## AIM OF THE TASK
In the data, extract each line that holds the string "whose".

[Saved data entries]
:::::

(* ===== verification/ExprTrans.v ===== *)
(** * DataFusion's expressions in the engine's vocabulary, and back

    [planner/translator/expr.rs] and [executor/cpu_backend/expr_physical.rs].  Going in, each kind
    has its arm and any other is refused by name; [IN] has no counterpart and becomes a chain of
    equalities.  Going back, the cpu backend rebuilds the expression for DataFusion to run.  The
    theorem is that what it rebuilds answers what the planned expression did, NULLs included. *)
From stdpp Require Import strings.
From S2P Require Import Prelude Interval PlanIR PlanCommon Physical.
Open Scope nat_scope.

(** ** The translation *)
Definition translate_operator (op : Operator) : PlanResult BinaryOp :=
  match op with
  | OpEq => Ok Eq_
  | OpNotEq => Ok NotEq
  | OpLt => Ok Lt_
  | OpLtEq => Ok LtEq
  | OpGt => Ok Gt_
  | OpGtEq => Ok GtEq
  | OpPlus => Ok Plus
  | OpMinus => Ok Minus
  | OpMultiply => Ok Multiply
  | OpDivide => Ok Divide
  | OpModulo => Ok Modulo
  | OpAnd => Ok And
  | OpOr => Ok Or
  | OpBitwiseAnd => Ok BitwiseAnd
  | OpBitwiseOr => Ok BitwiseOr
  | OpBitwiseXor => Ok BitwiseXor
  | OpBitwiseShiftLeft => Ok BitwiseShiftLeft
  | OpBitwiseShiftRight => Ok BitwiseShiftRight
  | OpStringConcat => Ok StringConcat
  | OpIsDistinctFrom => Ok IsDistinctFrom
  | OpIsNotDistinctFrom => Ok IsNotDistinctFrom
  | OpOther name => Err (Unsupported ("binary operator " +:+ name +:+ " (#162)"))
  end.

(** The loop of [expand_in_list] over the items already translated: [None] is the chain before the
    first. *)
Definition in_list_chain (target : Expr) (items : list Expr) : option Expr :=
  foldl (fun chain item =>
    let eq := BinaryE target Eq_ item Boolean in
    Some match chain with None => eq | Some acc => BinaryE acc Or eq Boolean end) None items.

Section Translate.
Context `{DataFusion}.

Fixpoint translate_expr (e : PhysicalExpr) (input_schema : ArrowSchema) : PlanResult Expr :=
  match e with
  | ColumnExpr index name => Ok (Column {| index := index; ref_name := name |})
  | LiteralExpr value => Ok (Literal value)
  | BinaryExpr l op r =>
      out_type ← map_err (fun e => Invalid ("binary expression has no output type: " +:+ e))
                   (expr_data_type (BinaryExpr l op r) input_schema);
      l ← translate_expr l input_schema;
      op ← translate_operator op;
      r ← translate_expr r input_schema;
      Ok (BinaryE l op r out_type)
  | NotExpr a => UnaryE Not <$> translate_expr a input_schema
  | IsNullExpr a => UnaryE IsNull <$> translate_expr a input_schema
  | IsNotNullExpr a => UnaryE IsNotNull <$> translate_expr a input_schema
  | NegativeExpr a => UnaryE Negative <$> translate_expr a input_schema
  | CastExpr a cast_type => a ← translate_expr a input_schema; Ok (Cast a cast_type)
  | LikeExpr negated case_insensitive a pattern =>
      a ← translate_expr a input_schema;
      pattern ← translate_expr pattern input_schema;
      Ok (Like a pattern negated case_insensitive)
  | CaseExpr comparand when_then else_expr =>
      comparand ← match comparand with
                  | Some e => Some <$> translate_expr e input_schema
                  | None => Ok None
                  end;
      when_then ← traverse (fun '(w, t) =>
                    w ← translate_expr w input_schema;
                    t ← translate_expr t input_schema;
                    Ok (w, t)) when_then;
      else_expr ← match else_expr with
                  | Some e => Some <$> translate_expr e input_schema
                  | None => Ok None
                  end;
      Ok (Case comparand when_then else_expr)
  | InListExpr a items negated =>
      ensure (negb (bool_decide (length items = 0))) (Unsupported "IN with an empty list") ≫= fun _ =>
      target ← translate_expr a input_schema;
      items ← traverse (fun item => translate_expr item input_schema) items;
      chain ← ok_or (in_list_chain target items) (Invalid "the list is not empty");
      Ok (if negated then UnaryE Not chain else chain)
  | ScalarFunctionExpr name args return_type nullable =>
      args ← traverse (fun arg => translate_expr arg input_schema) args;
      Ok (ScalarFunction name args return_type nullable)
  | OtherExpr display => Err (Unsupported ("expression " +:+ display +:+ " (#162)"))
  end.

(** ** The way back *)
Definition operator (op : BinaryOp) : Operator :=
  match op with
  | Eq_ => OpEq
  | NotEq => OpNotEq
  | Lt_ => OpLt
  | LtEq => OpLtEq
  | Gt_ => OpGt
  | GtEq => OpGtEq
  | Plus => OpPlus
  | Minus => OpMinus
  | Multiply => OpMultiply
  | Divide => OpDivide
  | Modulo => OpModulo
  | And => OpAnd
  | Or => OpOr
  | BitwiseAnd => OpBitwiseAnd
  | BitwiseOr => OpBitwiseOr
  | BitwiseXor => OpBitwiseXor
  | BitwiseShiftLeft => OpBitwiseShiftLeft
  | BitwiseShiftRight => OpBitwiseShiftRight
  | StringConcat => OpStringConcat
  | IsDistinctFrom => OpIsDistinctFrom
  | IsNotDistinctFrom => OpIsNotDistinctFrom
  end.

Definition SQRT : string := "sqrt".

Definition scalar_function (name : string) (args : list PhysicalExpr) (return_type : DataType) :
    PlanResult PhysicalExpr :=
  map_err (fun error => Unsupported (name +:+ " is not in this session's functions: " +:+ error))
    (registered name args return_type).

Fixpoint physical_expr (e : Expr) (input : ArrowSchema) : PlanResult PhysicalExpr :=
  match e with
  | Column c =>
      field ← ok_or (input !! index c)
                (Invalid ("column " +:+ ref_name c +:+ " is past the input's columns"));
      ensure (bool_decide (field_name field = ref_name c))
        (Invalid ("column is " +:+ ref_name c +:+ " here and " +:+ field_name field +:+ " in the input"))
      ≫= fun _ => Ok (ColumnExpr (index c) (ref_name c))
  | Literal value => Ok (LiteralExpr value)
  | BinaryE l op r _ =>
      l ← physical_expr l input;
      r ← physical_expr r input;
      Ok (BinaryExpr l (operator op) r)
  | UnaryE op a =>
      a ← physical_expr a input;
      match op with
      | Not => Ok (NotExpr a)
      | IsNull => Ok (IsNullExpr a)
      | IsNotNull => Ok (IsNotNullExpr a)
      | Negative => Ok (NegativeExpr a)
      | Sqrt => scalar_function SQRT [a] Float64
      end
  | Cast a target => a ← physical_expr a input; Ok (CastExpr a target)
  | Like a pattern negated case_insensitive =>
      a ← physical_expr a input;
      pattern ← physical_expr pattern input;
      Ok (LikeExpr negated case_insensitive a pattern)
  | Case comparand when_then else_expr =>
      comparand ← match comparand with
                  | Some e => Some <$> physical_expr e input
                  | None => Ok None
                  end;
      arms ← traverse (fun '(w, t) =>
               w ← physical_expr w input;
               t ← physical_expr t input;
               Ok (w, t)) when_then;
      otherwise ← match else_expr with
                  | Some e => Some <$> physical_expr e input
                  | None => Ok None
                  end;
      map_err (fun error => Invalid ("case: " +:+ error)) (case_try_new comparand arms otherwise)
  | ScalarFunction name args return_type _ =>
      lowered ← traverse (fun arg => physical_expr arg input) args;
      scalar_function name lowered return_type
  end.
(* ===== verification/ScanMeta.v ===== *)
(** * What a scan's file says at plan time

    [planner/translator/scan_mapping/parquet_meta.rs], [rowgroup_prune.rs] beside it and
    [planner/parquet_nulls.rs]: the row groups pruning leaves, with the rows and projected bytes of each,
    and the columns that can hold a NULL.  The footer is [open_parquet]'s and a group's fate [prune]'s. *)
From stdpp Require Import strings.
From S2P Require Import Prelude Interval PlanIR PlanCommon Physical.
Open Scope nat_scope.

(** ** NULLs *)
Definition nulls_possible (statistics : option (option N)) : bool :=
  match mjoin statistics with Some count => (0 <? count)%N | None => true end.

Section Scan.
Context `{DataFusion}.

Definition open_file (path : string) : PlanResult ParquetFile :=
  map_err (fun e => Invalid (path +:+ ": " +:+ e)) (open_parquet path).

(** [group.columns()[position]], whose index panic is [None]. *)
Definition chunk_may_hold_null (position : nat) (group : RowGroup) : option bool :=
  (fun chunk => nulls_possible (statistics chunk)) <$> chunks group !! position.

(** [iter().any(..)] over the groups, stopping at the first hit. *)
Fixpoint any_group (f : RowGroup -> option bool) (groups : list RowGroup) : option bool :=
  match groups with
  | [] => Some false
  | g :: groups => b ← f g; if b : bool then Some true else any_group f groups
  end.

Definition column_may_hold_null (path column : string) : PlanResult (option bool) :=
  file ← open_file path;
  position ← ok_or (fst <$> list_find (fun c => c = column) (file_columns file))
               (Invalid (path +:+ ": no column " +:+ column));
  Ok (any_group (chunk_may_hold_null position) (row_groups file)).

(** ** The surviving row groups *)

(** [single_source_path]: several byte ranges of one file are one source. *)
Definition single_source_path (parquet : ParquetExec) : option string :=
  match concat (file_groups parquet) with
  | [] => None
  | first :: rest => if existsb (fun f => bool_decide (f <> first)) rest then None else Some ("/" +:+ first)
  end.

Definition kept_indices (keep : list bool) : list nat :=
  omap (fun '(i, k) => if k : bool then Some i else None) (imap pair keep).

(** [None]: read every group. *)
Definition surviving_row_groups (parquet : ParquetExec) : option (list nat) :=
  path ← single_source_path parquet;
  file ← match open_parquet path with Ok file => Some file | Err _ => None end;
  match row_groups file with
  | [] => None
  | groups =>
      keep ← prune parquet groups;
      let survivors := kept_indices keep in
      if length survivors =? length keep then None else Some survivors
  end.

Definition single_path (parquet : ParquetExec) : PlanResult string :=
  let paths := remove_dups (map (fun location => "/" +:+ location) (concat (file_groups parquet))) in
  ensure (length paths <=? 1) (Unsupported "a scan over several files: the row-group mapping addresses one file")
  ≫= fun _ => ok_or (head paths) (Invalid "a scan with no files").

Definition projected_columns (parquet : ParquetExec) : list nat :=
  match scan_projection parquet with Some columns => columns | None => seq 0 (length (file_schema parquet)) end.

Definition check_declared (path : string) (file : ParquetFile) (declared : ArrowSchema)
    (at_ : nat * nat) : PlanResult () :=
  let '(position, ordinal) := at_ in
  held ← ok_or (file_columns file !! ordinal) (Invalid (path +:+ ": the file has no column at that ordinal"));
  wanted ← ok_or (field_name <$> declared !! position) (Invalid (path +:+ ": the scan declares no such column"));
  ensure (bool_decide (held = wanted))
    (Unsupported (path +:+ ": the scan declares " +:+ wanted +:+ " and the file holds " +:+ held)).

Definition chunk_at (path : string) (group : RowGroup) (column : nat) : PlanResult ColumnChunk :=
  ok_or (chunks group !! column) (Invalid (path +:+ ": projected column has no chunk in a row group")).

(** What one surviving row group adds: its metadata, and the columns it may hold a NULL in. *)
Definition group_metadata (path : string) (projected : list nat) (index : nat) (group : RowGroup) :
    PlanResult (RowGroupMeta * list bool) :=
  held ← traverse (chunk_at path group) projected;
  let bytes := foldl Z.add 0%Z (map uncompressed_size held) in
  Ok ({| rg_index := index; rg_rows := group_rows group; rg_bytes := Z.to_N (bytes mod 2 ^ 64) |},
      map (fun chunk => nulls_possible (statistics chunk)) held).

Definition kept_groups (survivors : option (list nat)) (groups : list RowGroup) : list (nat * RowGroup) :=
  List.filter (fun '(index, _) => match survivors with Some kept => bool_decide (index ∈ kept) | None => true end)
    (imap pair groups).

Definition or_columns (columns other : list bool) : list bool := zip_with orb columns other.

Definition survivor_metadata (parquet : ParquetExec) : PlanResult ScanMetadata :=
  path ← single_path parquet;
  file ← open_file path;
  let projected := projected_columns parquet in
  for_each (check_declared path file (scan_schema parquet)) (imap pair projected) ≫= fun _ =>
  metadata ← traverse (fun '(index, group) => group_metadata path projected index group)
               (kept_groups (surviving_row_groups parquet) (row_groups file));
  Ok {| scan_file := path; scan_groups := map fst metadata;
        scan_can_be_null := foldl or_columns (replicate (length projected) false) (map snd metadata) |}.

(** ** Pruning leaves what can match *)
Lemma imap_pair_lookup {A} (l : list A) i x : (i, x) ∈ imap pair l <-> l !! i = Some x.
Proof.
  rewrite list_elem_of_lookup. split.
  - intros [j Hj]. rewrite list_lookup_imap in Hj. apply fmap_Some in Hj as (y & Hy & [= <- <-]). done.
  - intros Hi. exists i. by rewrite list_lookup_imap, Hi.
Qed.

Lemma kept_indices_elem keep i : i ∈ kept_indices keep <-> keep !! i = Some true.
Proof.
  unfold kept_indices. rewrite list_elem_of_omap. split.
  - intros ([j k] & Hin & Hk). apply imap_pair_lookup in Hin. destruct k; [|done]. by injection Hk as ->.
  - intros Hi. exists (i, true). split; [by apply imap_pair_lookup|done].
Qed.

Lemma kept_indices_length keep : length (kept_indices keep) = length (List.filter id keep).
Proof.
  unfold kept_indices. generalize (@pair nat bool), (fun i k => eq_refl : (@pair nat bool i k).2 = k).
  induction keep as [|k keep IH]; intros f Hf; [done|]. cbn. pose proof (Hf 0 k) as Hk. destruct (f 0 k) as [j k']. cbn in Hk. subst k'.
  specialize (IH (f ∘ S) (fun i => Hf (S i))). destruct k; cbn; by rewrite IH.
Qed.

(** A scan's groups are those of its file whose flag is not [false]: all of them where nothing prunes. *)
Lemma pruned_groups parquet path file keep i group : single_source_path parquet = Some path -> open_parquet path = Ok file ->
  prune parquet (row_groups file) = Some keep -> length keep = length (row_groups file) ->
  (i, group) ∈ kept_groups (surviving_row_groups parquet) (row_groups file)
  <-> row_groups file !! i = Some group /\ keep !! i = Some true.
Proof.
  intros Hp Hf Hk Hl. unfold surviving_row_groups, kept_groups. rewrite Hp. cbn. rewrite Hf. cbn.
  rewrite elem_of_filterb, imap_pair_lookup. destruct (row_groups file) as [|g groups] eqn:Hg; [split; by intros [? _]|].
  rewrite Hk. cbn [mbind option_bind]. destruct (Nat.eqb_spec (length (kept_indices keep)) (length keep)) as [Hall|_].
  - rewrite kept_indices_length in Hall. apply filter_length_forallb in Hall. rewrite forallb_forall in Hall.
    split; [|by intros [? _]]. intros [Hi _]. split; [done|]. apply lookup_lt_Some in Hi as Hlt. rewrite <- Hl in Hlt.
    apply lookup_lt_is_Some in Hlt as [k Hki]. rewrite Hki. f_equal. apply (Hall k), list_elem_of_In. by eapply list_elem_of_lookup_2.
  - by rewrite bool_decide_eq_true, kept_indices_elem.
Qed.

(** ** A column said not to hold a NULL holds none *)
Lemma nulls_possible_false st : nulls_possible st = false <-> st = Some (Some 0%N).
Proof.
  unfold nulls_possible. destruct st as [[c|]|]; cbn; [|done..]. rewrite N.ltb_ge. split; [intros ?; do 2 f_equal; lia|intros [= ->]; done].
Qed.

Lemma foldl_or_columns init others p :
  Forall (fun o => length o = length init) others ->
  length (foldl or_columns init others) = length init
  /\ (foldl or_columns init others !! p = Some false ->
      init !! p = Some false /\ forall o, o ∈ others -> o !! p = Some false).
Proof.
  revert init. induction others as [|o others IH]; intros init Hf; cbn.
  - split; [done|]. intros Hi. split; [done|]. by intros o []%not_elem_of_nil.
  - inversion Hf as [|? ? Ho Hrest]; subst.
    assert (Hl : length (or_columns init o) = length init) by (unfold or_columns; rewrite length_zip_with; lia).
    destruct (IH (or_columns init o)) as [Hlen Hp]; [by rewrite Hl|].
    split; [by rewrite Hlen|]. intros [Hi Hin]%Hp.
    apply lookup_zip_with_Some in Hi as (x & y & Hxy & Hx & Hy). symmetry in Hxy. apply orb_false_iff in Hxy as [-> ->].
    split; [done|]. intros o' [->|Ho']%elem_of_cons; [done|by apply Hin].
Qed.

Lemma group_metadata_ok path projected index group meta nulls :
  group_metadata path projected index group = Ok (meta, nulls) ->
  length nulls = length projected /\ rg_index meta = index /\ rg_rows meta = group_rows group
  /\ forall p c, projected !! p = Some c -> nulls !! p = Some false ->
       exists chunk, chunks group !! c = Some chunk /\ statistics chunk = Some (Some 0%N).
Proof.
  unfold group_metadata. intros (held & Hheld & [= <- <-])%bind_ok. apply traverse_ok in Hheld.
  split_and!; try done.
  - rewrite length_map. symmetry. by eapply Forall2_length.
  - intros p c Hp (chunk & Hc & Hn)%map_lookup_Some. symmetry in Hn. apply nulls_possible_false in Hn.
    pose proof (Forall2_lookup_lr _ _ _ _ _ _ Hheld Hp Hc) as Hat. apply ok_or_ok in Hat. eauto.
Qed.

(** The groups a scan keeps are the survivors with their own rows, in file order, and a column the
    metadata clears has a statistic of no NULLs in each of them. *)
Lemma survivor_metadata_ok parquet scan : survivor_metadata parquet = Ok scan ->
  exists path file, open_parquet path = Ok file /\ scan_file scan = path
  /\ map (fun m => (rg_index m, rg_rows m)) (scan_groups scan)
     = map (fun '(index, group) => (index, group_rows group))
         (kept_groups (surviving_row_groups parquet) (row_groups file))
  /\ length (scan_can_be_null scan) = length (projected_columns parquet)
  /\ forall p c index group, scan_can_be_null scan !! p = Some false -> projected_columns parquet !! p = Some c ->
       (index, group) ∈ kept_groups (surviving_row_groups parquet) (row_groups file) ->
       exists chunk, chunks group !! c = Some chunk /\ statistics chunk = Some (Some 0%N).
Proof.
  unfold survivor_metadata. intros (path & Hp & H0)%bind_ok. apply bind_ok in H0 as (file & Hf & H0).
  apply bind_ok in H0 as ([] & _ & H0). apply bind_ok in H0 as (metadata & Hm & [= <-]).
  exists path, file. unfold open_file in Hf. destruct (open_parquet path) as [f|] eqn:Hopen; [|done].
  injection Hf as ->. cbn [scan_file scan_groups scan_can_be_null].
  apply traverse_ok in Hm. set (kept := kept_groups _ _) in *.
  assert (Hlens : Forall (fun o => length o = length (replicate (length (projected_columns parquet)) false)) (map snd metadata)).
  { rewrite length_replicate. apply Forall_forall. intros o ([meta nulls] & -> & Hin)%elem_of_map.
    apply list_elem_of_lookup in Hin as [i Hi]. destruct (Forall2_lookup_r _ _ _ _ _ Hm Hi) as ([index group] & _ & Hg).
    by apply group_metadata_ok in Hg as (? & _). }
  split_and!; try done.
  - clear Hlens. induction Hm as [|[index group] [meta nulls] ks ms Hg _ IH]; [done|]. cbn.
    apply group_metadata_ok in Hg as (_ & -> & -> & _). by rewrite IH.
  - destruct (foldl_or_columns _ _ 0 Hlens) as [-> _]. apply length_replicate.
  - intros p c index group Hn Hc Hin. destruct (foldl_or_columns _ _ p Hlens) as [_ Hall].
    apply Hall in Hn as [_ Hn]. apply list_elem_of_lookup in Hin as [i Hi].
    destruct (Forall2_lookup_l _ _ _ _ _ Hm Hi) as ([meta nulls] & Hi' & Hg).
    apply group_metadata_ok in Hg as (_ & _ & _ & Hg). apply (Hg p c Hc), Hn.
    apply elem_of_map. eexists. split; [|by eapply list_elem_of_lookup_2]. done.
Qed.
End Scan.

:::::

## YOUR RESPONSE
(** [group.columns()[position]], whose index panic is [None]. *)
(** A scan's groups are those of its file whose flag is not [false]: all of them where nothing prunes. *)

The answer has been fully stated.